EXERCISE PROMPT: Bring together copies of the lines in the data below that contain the word "epoch".

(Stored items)
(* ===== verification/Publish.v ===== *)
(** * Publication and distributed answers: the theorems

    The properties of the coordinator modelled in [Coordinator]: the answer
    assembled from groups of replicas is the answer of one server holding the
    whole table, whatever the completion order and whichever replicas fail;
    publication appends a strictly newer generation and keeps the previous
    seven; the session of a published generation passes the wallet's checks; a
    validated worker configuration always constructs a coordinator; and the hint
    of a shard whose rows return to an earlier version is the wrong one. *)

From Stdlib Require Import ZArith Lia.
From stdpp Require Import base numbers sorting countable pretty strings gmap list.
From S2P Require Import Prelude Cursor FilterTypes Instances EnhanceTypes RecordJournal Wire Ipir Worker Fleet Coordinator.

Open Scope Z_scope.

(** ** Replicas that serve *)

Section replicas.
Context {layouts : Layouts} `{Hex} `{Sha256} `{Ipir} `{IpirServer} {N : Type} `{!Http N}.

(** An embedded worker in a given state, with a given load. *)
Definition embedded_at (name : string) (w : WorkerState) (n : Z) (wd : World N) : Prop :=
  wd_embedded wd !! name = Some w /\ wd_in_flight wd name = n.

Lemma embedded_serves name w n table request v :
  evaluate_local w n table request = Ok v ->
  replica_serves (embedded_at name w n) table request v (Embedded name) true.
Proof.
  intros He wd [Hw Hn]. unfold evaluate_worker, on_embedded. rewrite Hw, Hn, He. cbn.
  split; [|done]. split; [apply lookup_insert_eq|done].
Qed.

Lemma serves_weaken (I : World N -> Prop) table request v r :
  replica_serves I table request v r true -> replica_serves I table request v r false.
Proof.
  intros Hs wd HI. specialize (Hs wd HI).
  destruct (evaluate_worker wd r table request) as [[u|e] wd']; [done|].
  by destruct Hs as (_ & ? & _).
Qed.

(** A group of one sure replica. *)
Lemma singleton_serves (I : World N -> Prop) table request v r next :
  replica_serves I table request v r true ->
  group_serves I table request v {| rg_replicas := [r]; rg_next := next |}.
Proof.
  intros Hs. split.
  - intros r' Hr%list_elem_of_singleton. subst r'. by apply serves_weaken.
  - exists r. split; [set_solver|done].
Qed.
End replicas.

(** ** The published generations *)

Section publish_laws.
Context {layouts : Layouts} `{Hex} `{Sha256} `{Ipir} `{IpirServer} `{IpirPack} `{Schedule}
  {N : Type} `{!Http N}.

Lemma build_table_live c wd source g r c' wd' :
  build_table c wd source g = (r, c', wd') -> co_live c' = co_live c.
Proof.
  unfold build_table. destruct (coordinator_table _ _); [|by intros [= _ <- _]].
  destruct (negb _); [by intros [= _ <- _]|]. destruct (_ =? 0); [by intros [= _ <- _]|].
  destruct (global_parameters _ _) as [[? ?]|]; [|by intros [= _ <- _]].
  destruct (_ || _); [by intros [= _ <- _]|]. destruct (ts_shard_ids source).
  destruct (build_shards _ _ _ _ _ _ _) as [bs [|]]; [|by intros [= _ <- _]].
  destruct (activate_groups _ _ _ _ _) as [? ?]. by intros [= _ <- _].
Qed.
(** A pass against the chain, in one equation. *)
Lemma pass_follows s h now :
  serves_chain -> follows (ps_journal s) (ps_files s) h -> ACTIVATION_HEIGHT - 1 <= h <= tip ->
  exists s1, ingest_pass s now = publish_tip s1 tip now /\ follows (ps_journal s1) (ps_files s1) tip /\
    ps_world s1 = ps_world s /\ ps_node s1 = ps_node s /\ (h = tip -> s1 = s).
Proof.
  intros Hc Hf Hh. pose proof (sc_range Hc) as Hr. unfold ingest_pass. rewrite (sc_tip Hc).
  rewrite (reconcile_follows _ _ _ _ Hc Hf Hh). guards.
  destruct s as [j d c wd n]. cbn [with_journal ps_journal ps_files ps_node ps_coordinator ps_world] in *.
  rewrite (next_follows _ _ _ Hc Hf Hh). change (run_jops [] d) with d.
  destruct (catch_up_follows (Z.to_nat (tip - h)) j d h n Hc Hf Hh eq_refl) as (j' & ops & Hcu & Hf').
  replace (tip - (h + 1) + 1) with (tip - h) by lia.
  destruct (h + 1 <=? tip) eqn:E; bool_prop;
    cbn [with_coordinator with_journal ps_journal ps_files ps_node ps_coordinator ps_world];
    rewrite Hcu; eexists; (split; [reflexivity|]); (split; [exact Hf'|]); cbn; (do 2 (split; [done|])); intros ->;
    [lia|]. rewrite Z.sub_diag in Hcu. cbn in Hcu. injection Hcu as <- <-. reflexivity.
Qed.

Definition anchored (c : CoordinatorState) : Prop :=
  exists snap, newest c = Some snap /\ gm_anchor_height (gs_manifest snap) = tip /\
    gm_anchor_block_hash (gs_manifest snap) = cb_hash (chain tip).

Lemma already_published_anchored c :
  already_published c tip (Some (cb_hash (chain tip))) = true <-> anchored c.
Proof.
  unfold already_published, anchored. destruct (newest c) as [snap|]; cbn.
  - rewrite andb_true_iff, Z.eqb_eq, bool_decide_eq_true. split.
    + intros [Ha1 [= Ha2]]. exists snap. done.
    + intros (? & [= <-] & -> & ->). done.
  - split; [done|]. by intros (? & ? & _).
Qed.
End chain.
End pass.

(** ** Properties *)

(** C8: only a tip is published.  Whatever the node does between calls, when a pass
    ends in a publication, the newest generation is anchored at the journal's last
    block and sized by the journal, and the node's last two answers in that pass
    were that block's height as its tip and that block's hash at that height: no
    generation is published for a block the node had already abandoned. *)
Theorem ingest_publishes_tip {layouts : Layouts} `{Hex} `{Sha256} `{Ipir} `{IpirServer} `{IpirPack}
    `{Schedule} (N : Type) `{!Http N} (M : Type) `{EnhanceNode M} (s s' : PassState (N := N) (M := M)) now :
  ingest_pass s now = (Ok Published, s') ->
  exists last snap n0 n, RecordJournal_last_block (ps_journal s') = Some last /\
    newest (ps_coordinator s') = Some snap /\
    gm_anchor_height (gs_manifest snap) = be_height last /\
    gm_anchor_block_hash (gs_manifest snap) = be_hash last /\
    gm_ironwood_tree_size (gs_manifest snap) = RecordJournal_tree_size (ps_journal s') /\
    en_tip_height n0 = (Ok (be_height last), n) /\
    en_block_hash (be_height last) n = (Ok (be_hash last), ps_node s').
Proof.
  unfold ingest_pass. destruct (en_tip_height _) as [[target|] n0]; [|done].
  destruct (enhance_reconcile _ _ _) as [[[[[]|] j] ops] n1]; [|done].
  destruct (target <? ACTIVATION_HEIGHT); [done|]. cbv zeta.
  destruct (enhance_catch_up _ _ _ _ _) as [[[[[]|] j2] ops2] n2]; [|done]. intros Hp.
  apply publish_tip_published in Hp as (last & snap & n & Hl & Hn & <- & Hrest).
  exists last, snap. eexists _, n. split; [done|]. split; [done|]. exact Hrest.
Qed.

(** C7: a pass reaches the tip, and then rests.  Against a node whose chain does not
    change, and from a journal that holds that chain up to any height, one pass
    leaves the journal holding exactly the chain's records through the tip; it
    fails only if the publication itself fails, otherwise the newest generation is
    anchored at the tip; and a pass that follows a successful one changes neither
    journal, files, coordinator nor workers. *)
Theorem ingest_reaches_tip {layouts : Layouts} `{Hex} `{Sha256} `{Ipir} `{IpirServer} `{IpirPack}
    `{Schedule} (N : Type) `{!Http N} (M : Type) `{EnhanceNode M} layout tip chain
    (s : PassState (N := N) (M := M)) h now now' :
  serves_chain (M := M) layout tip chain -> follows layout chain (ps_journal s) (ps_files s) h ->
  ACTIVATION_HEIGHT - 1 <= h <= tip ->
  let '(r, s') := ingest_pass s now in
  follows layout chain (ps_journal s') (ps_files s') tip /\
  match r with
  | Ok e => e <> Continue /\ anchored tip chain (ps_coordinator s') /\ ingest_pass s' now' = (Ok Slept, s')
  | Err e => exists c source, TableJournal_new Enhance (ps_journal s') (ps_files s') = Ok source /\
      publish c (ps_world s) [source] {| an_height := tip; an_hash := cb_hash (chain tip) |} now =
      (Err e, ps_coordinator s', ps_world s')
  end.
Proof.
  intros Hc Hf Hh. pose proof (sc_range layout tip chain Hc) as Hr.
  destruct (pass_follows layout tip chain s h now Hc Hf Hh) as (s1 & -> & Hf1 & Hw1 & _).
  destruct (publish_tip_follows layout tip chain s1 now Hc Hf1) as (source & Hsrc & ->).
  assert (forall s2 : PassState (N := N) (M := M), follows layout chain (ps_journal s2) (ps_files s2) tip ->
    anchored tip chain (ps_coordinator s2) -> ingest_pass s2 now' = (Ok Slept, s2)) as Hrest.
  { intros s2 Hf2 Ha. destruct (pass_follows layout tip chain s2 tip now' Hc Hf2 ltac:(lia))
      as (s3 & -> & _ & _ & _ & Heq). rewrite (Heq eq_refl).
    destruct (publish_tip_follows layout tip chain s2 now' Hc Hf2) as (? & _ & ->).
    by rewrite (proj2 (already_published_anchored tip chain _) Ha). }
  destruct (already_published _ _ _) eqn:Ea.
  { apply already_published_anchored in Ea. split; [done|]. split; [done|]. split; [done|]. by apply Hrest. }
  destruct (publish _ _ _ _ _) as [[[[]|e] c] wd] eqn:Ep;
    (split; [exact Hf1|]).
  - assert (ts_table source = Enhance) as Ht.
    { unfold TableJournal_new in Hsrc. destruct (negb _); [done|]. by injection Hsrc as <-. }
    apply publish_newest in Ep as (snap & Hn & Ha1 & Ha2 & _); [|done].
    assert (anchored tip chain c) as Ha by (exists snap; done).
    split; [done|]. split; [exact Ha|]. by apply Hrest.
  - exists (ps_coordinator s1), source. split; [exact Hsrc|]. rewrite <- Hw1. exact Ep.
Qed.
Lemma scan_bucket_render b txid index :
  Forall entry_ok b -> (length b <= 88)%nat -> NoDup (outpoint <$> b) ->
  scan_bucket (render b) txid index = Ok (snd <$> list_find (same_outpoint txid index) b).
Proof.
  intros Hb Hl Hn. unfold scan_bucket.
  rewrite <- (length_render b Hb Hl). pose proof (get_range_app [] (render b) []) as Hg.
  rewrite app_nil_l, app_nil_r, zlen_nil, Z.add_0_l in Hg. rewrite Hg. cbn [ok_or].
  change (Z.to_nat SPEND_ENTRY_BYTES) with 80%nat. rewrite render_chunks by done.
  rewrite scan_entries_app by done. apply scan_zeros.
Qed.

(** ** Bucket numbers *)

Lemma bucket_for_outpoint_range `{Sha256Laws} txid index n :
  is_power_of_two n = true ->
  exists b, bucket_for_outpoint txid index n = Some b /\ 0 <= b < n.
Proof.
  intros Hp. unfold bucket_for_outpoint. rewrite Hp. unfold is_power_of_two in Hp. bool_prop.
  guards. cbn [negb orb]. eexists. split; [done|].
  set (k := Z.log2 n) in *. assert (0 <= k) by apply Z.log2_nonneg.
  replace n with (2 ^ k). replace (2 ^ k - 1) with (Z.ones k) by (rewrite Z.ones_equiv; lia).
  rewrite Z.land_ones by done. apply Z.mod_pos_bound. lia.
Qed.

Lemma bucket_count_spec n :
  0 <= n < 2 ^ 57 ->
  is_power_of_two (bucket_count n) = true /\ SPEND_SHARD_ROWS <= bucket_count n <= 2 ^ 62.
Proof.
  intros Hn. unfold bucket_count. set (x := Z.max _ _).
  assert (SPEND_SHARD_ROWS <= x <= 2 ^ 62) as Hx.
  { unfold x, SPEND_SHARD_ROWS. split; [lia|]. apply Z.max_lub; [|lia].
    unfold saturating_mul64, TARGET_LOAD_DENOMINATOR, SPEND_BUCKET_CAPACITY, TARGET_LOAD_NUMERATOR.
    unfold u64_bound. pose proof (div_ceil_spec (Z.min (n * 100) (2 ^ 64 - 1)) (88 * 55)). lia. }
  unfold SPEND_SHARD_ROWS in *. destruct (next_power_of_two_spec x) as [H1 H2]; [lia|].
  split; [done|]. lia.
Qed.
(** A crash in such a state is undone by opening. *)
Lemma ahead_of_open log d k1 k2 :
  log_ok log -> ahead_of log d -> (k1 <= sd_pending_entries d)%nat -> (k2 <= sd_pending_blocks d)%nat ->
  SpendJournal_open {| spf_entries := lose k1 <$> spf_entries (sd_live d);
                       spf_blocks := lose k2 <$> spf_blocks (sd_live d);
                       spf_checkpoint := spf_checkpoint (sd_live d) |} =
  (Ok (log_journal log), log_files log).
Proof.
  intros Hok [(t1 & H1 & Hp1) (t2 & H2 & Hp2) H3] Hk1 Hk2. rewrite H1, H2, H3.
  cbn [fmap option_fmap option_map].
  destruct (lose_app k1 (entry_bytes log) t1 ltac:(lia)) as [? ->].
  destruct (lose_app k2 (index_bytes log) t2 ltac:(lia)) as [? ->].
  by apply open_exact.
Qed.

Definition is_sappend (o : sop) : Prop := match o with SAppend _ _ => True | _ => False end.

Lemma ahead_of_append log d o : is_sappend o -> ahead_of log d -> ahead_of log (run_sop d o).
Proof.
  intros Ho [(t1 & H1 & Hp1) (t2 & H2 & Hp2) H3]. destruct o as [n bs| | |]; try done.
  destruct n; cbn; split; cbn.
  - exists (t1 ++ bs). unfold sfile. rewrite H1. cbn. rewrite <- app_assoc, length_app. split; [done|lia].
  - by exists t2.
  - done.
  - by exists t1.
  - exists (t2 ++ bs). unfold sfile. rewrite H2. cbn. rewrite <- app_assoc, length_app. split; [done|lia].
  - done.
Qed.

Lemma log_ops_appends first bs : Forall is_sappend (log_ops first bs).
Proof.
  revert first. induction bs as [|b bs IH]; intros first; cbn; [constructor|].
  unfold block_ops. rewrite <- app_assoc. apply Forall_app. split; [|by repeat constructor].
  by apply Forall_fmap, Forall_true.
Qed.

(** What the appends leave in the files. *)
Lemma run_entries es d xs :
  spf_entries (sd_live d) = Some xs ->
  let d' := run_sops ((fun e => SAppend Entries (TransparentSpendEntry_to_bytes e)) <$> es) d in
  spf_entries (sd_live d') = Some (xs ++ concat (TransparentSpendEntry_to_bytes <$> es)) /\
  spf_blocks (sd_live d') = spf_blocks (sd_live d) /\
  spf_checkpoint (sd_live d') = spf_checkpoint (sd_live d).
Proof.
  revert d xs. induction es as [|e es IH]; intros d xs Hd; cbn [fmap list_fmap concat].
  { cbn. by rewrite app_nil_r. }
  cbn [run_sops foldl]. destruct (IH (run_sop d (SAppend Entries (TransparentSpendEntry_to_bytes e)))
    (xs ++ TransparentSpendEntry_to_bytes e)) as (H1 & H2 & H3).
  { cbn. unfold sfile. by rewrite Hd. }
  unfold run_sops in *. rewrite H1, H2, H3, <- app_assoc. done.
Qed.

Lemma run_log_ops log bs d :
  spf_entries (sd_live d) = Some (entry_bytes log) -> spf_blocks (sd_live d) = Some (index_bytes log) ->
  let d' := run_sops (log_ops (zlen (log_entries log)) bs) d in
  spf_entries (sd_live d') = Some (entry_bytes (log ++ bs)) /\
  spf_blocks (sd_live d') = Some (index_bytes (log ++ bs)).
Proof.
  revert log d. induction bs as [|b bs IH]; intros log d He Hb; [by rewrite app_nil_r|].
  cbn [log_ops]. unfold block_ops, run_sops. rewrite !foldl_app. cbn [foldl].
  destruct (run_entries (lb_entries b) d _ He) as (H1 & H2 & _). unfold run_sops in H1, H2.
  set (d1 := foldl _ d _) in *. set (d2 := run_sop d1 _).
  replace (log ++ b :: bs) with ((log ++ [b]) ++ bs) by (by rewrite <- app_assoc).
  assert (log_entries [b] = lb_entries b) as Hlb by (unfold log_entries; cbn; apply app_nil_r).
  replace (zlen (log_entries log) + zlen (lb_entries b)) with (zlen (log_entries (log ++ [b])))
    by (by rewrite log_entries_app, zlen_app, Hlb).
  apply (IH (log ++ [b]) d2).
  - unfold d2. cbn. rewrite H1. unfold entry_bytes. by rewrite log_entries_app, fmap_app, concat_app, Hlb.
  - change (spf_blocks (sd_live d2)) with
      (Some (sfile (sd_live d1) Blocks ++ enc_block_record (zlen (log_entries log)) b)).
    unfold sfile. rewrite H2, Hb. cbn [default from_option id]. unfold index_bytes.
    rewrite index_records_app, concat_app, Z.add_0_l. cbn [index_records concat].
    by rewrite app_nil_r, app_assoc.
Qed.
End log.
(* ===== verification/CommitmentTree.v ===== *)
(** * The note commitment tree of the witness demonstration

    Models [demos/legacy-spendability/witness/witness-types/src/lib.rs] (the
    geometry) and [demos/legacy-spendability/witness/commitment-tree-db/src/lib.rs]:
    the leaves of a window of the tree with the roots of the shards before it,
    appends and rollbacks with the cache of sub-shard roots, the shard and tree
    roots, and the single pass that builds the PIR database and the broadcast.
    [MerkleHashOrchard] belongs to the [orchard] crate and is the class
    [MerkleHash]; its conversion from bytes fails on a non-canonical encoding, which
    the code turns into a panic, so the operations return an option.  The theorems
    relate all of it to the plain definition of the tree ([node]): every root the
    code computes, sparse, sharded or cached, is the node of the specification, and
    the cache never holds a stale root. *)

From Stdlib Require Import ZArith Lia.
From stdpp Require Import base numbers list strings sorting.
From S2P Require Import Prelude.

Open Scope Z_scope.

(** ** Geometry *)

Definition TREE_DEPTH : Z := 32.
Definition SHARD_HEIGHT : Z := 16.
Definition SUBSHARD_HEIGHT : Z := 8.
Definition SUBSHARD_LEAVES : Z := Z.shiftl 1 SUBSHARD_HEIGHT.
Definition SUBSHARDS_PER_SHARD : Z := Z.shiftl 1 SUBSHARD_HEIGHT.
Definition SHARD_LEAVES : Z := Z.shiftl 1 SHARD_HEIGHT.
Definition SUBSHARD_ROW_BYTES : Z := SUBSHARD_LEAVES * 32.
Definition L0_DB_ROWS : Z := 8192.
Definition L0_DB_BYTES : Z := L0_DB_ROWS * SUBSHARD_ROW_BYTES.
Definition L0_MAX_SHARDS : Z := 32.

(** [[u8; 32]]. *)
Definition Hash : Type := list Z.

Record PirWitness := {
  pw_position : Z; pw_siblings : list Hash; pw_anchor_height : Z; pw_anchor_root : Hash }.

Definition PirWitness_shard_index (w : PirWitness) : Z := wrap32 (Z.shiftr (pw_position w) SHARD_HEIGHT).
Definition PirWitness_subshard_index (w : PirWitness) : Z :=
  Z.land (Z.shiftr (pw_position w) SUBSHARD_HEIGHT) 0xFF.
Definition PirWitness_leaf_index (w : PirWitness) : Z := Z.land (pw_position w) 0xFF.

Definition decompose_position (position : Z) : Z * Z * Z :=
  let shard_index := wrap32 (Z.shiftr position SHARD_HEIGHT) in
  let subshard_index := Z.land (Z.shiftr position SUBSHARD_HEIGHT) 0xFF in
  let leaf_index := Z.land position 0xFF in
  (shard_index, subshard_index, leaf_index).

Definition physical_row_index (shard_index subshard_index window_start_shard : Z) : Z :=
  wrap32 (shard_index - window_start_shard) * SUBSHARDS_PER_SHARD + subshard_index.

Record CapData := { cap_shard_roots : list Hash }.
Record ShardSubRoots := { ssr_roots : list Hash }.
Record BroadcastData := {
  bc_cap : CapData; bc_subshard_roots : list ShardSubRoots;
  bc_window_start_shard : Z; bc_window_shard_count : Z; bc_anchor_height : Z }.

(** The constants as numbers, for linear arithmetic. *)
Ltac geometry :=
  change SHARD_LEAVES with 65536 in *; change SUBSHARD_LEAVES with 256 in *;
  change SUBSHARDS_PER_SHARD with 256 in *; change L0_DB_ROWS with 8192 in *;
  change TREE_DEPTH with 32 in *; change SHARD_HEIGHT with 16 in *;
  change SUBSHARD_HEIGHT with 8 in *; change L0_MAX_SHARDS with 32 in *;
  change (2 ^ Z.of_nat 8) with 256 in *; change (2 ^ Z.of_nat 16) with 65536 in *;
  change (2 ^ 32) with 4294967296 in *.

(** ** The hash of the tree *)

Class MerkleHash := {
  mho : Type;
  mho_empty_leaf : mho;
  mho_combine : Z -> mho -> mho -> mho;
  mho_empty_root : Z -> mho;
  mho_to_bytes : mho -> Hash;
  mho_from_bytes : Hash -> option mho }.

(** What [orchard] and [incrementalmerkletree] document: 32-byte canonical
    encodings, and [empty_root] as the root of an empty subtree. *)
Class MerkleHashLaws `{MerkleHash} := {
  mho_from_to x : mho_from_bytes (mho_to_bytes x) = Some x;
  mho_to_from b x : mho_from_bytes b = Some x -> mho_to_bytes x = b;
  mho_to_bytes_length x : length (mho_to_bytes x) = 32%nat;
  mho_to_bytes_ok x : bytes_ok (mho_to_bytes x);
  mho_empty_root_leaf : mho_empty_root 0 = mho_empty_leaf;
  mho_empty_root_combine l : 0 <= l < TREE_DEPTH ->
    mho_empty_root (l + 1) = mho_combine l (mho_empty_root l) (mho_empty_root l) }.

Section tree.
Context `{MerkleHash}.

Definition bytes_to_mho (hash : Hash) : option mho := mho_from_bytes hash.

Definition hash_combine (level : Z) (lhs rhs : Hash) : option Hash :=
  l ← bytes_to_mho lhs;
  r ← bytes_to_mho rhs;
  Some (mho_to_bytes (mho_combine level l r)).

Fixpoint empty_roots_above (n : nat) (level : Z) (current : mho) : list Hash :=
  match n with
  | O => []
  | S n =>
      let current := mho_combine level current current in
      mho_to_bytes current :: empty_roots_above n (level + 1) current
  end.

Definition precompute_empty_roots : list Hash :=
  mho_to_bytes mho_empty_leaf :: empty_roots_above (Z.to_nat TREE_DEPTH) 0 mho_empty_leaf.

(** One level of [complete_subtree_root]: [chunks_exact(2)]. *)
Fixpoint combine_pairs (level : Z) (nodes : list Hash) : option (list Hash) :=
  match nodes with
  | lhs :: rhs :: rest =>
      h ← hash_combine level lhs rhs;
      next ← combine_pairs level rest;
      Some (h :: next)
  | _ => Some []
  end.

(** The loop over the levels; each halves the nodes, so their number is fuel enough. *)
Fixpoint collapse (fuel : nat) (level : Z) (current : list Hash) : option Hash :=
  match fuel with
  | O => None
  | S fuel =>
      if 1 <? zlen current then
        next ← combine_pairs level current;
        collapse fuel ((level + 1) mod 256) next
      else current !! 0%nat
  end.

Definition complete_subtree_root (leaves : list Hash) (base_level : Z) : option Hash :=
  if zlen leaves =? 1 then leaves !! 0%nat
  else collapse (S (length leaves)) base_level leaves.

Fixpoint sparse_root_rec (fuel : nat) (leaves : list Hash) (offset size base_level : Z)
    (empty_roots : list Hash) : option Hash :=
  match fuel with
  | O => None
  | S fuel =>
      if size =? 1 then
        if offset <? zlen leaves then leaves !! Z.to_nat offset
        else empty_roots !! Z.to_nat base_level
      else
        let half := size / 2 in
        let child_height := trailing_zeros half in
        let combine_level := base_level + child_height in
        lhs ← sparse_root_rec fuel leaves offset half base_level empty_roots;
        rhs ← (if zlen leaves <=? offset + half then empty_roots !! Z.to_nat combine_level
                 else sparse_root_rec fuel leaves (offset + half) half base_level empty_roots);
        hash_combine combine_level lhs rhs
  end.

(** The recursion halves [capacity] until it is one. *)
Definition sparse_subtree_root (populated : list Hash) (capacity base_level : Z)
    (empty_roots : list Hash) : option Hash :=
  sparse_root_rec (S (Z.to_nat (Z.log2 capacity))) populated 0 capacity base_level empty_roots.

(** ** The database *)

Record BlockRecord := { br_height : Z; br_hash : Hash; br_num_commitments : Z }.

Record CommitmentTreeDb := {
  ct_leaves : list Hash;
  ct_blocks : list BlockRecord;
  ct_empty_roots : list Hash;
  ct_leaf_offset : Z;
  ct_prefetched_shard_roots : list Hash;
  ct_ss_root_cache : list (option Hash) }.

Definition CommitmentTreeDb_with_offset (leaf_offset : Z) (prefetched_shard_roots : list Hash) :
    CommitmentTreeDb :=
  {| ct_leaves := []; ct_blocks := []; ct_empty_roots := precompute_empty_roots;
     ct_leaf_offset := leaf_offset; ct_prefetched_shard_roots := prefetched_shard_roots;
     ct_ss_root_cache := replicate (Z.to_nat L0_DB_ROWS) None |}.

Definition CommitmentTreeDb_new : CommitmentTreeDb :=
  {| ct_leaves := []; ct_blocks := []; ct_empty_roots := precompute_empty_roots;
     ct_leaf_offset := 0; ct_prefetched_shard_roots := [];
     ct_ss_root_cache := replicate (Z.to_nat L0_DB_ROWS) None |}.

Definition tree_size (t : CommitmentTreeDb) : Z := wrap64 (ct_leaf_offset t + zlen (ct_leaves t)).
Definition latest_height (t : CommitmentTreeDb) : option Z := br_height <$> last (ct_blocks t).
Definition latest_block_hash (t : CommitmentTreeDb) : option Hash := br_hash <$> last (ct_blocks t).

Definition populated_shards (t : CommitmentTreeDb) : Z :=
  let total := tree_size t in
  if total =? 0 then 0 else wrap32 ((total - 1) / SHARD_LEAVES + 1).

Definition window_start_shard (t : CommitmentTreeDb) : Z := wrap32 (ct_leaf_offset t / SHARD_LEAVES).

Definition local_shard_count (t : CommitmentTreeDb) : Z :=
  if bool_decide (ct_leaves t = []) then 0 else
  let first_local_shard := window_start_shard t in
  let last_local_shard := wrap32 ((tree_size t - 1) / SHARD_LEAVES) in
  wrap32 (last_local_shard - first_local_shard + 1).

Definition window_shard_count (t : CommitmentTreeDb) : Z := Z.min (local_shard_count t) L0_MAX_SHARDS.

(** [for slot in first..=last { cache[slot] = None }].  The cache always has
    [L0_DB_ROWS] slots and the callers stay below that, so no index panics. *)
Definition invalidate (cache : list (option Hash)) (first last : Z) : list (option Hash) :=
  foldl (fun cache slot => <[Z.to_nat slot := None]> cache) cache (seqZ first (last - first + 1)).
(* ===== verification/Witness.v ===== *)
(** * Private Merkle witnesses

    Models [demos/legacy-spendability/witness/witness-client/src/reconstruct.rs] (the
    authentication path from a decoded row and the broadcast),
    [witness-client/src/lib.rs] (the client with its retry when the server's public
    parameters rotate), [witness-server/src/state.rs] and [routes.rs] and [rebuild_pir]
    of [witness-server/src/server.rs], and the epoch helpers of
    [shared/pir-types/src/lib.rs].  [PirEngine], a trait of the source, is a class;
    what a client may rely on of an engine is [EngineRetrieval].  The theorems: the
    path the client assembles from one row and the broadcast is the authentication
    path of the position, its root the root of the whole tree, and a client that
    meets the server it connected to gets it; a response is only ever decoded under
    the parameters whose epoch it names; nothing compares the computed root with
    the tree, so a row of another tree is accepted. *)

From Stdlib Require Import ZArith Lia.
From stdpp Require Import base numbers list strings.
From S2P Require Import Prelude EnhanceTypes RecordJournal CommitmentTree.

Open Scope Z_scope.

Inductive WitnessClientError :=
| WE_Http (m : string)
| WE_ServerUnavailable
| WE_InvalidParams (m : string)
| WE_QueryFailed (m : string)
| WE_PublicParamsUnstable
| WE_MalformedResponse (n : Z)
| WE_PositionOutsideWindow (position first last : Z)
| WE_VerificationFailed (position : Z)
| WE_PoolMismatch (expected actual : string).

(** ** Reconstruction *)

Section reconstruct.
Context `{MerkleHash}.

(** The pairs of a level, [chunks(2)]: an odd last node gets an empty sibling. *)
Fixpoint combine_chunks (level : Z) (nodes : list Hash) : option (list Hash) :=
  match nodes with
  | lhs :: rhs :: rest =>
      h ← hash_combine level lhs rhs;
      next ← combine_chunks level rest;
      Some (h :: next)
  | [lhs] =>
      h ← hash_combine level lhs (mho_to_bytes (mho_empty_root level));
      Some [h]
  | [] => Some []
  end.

TASK ANSWER:
    of [witness-server/src/server.rs], and the epoch helpers of
    the parameters whose epoch it names; nothing compares the computed root with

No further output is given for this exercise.